Mahalanobis distances also solve one issue of working with multiple variables: The correlation problem. Why would correlation be a problem in outlier detection? See the following plot:
## Warning: Ignoring unknown parameters: shape
## Warning: Ignoring unknown parameters: shape
Check out Points A and B. They are the same distance from the mean of weight and mileage (About an inch, using my ruler), yet, point B is much more likely an outlier than point A. That’s because, in order to accurately calculate multivariate outliers, we need to take into account the correlation between weight and mileage.

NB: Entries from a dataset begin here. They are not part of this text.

(** hostd/identity.py:77-110 _with_media_identity *)
Definition with_media_identity (device : mapping) : answer mapping :=
  let reader_id := string_of_value (get_or_none device "source_id") in
  let reader_strength := string_of_value (get_or_none device "identity_strength") in
  reader_warnings ← (l ← texts_of device "identity_warnings"; warning_texts l);
  let signals := normalize_medium_signals device in
  let has_fingerprint :=
    negb (bool_decide (normalized_fingerprint (get_or_none signals "sampled_fingerprint_sha256") = None)) in
  let strength := if has_fingerprint then "reader-plus-medium" else "reader-facts" in
  let warnings := (identity_warnings_for device signals ++
    (if negb has_fingerprint && strength_warning_needed device then ["missing_sampled_fingerprint"] else []))%list in
  with_children (dict_update device
    [("reader_id", VStr reader_id); ("reader_identity_strength", VStr reader_strength);
     ("source_id", VStr (medium_source_id reader_id signals)); ("identity_strength", VStr strength);
     ("identity_warnings", VList (VStr <$> dedup (reader_warnings ++ warnings)%list));
     ("medium_identity", VDict (medium_identity_record reader_id signals strength warnings))]).

(** ** Enumeration *)

(** hostd/identity.py:208-213 _identity_tree *)
Definition identity_tree (device : mapping) : list mapping := device :: children_of device.

(** Identifiers in use, with the kernel name of their device. *)
Abbreviation seen_ids := (list (string * string)).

This is essentially what Mahalanobis Distances are doing with as many variables as you would like to include. They are comparing each of the rows in your data set (each survey response, for example), with everybody else’s responses. Taking correlation into account, it generates one number that represents how far away that response is from all others.
PS: If you thought this was incredibly interesting, here is a youtube video going into more detail.
We can then test these distances for statistical significance; in line with a common standard of Mahalonobis distances, we’ll say anyone whose distance is a .001 probability of occurring an outlier.
This is exactly what this custom function (MO_Detection) is doing:
This whole procedure and function was inspired and adapted from this video. (Thanks Dr. Buchanan!)
MO_Detection = function (CompleteDataset, AnalyzedDataset, alpha = 0.001) {
Means = colMeans(AnalyzedDataset, na.rm = T)
Covariance = cov(AnalyzedDataset, use = "pairwise.complete.obs")
Distances = mahalanobis(AnalyzedDataset, Means, Covariance)
cutoff = qchisq(1-alpha, ncol(AnalyzedDataset))
remain = Distances < cutoff
PlotData = AnalyzedDataset %>%
mutate(ID = 1:nrow(AnalyzedDataset),
Distance = Distances,
Outlier = factor(remain,labels = c("Yes","No")))
n = nrow(AnalyzedDataset) - sum(remain)
report = paste(n, "cases were multivariate outliers")
print(report)
p = ggplot(PlotData, aes(ID, Distance, color = Outlier)) +
geom_point() +
labs(title = "Multivariate Outliers",
subtitle = report)
theme(legend.position = "bottom")
print(p)
return(CompleteDataset %>% filter(remain))
}
Lets try removing multivariate outliers from our Growth Mindset Intervention Study. The MO_Detection function takes as input the complete dataset, the dataset with the variables we’ll use (only numeric variables), and the alpha level (set as default at the .001 level).
gm_noout = MO_Detection(gm, gm[7:9])
## [1] "2 cases were multivariate outliers"
Explore: Try changing the alpha value to something even more improbable (say .00000000001), or more probable (say .30) and see how changing that parameter affects how many values are classified as outliers. (Note that .001 is customary).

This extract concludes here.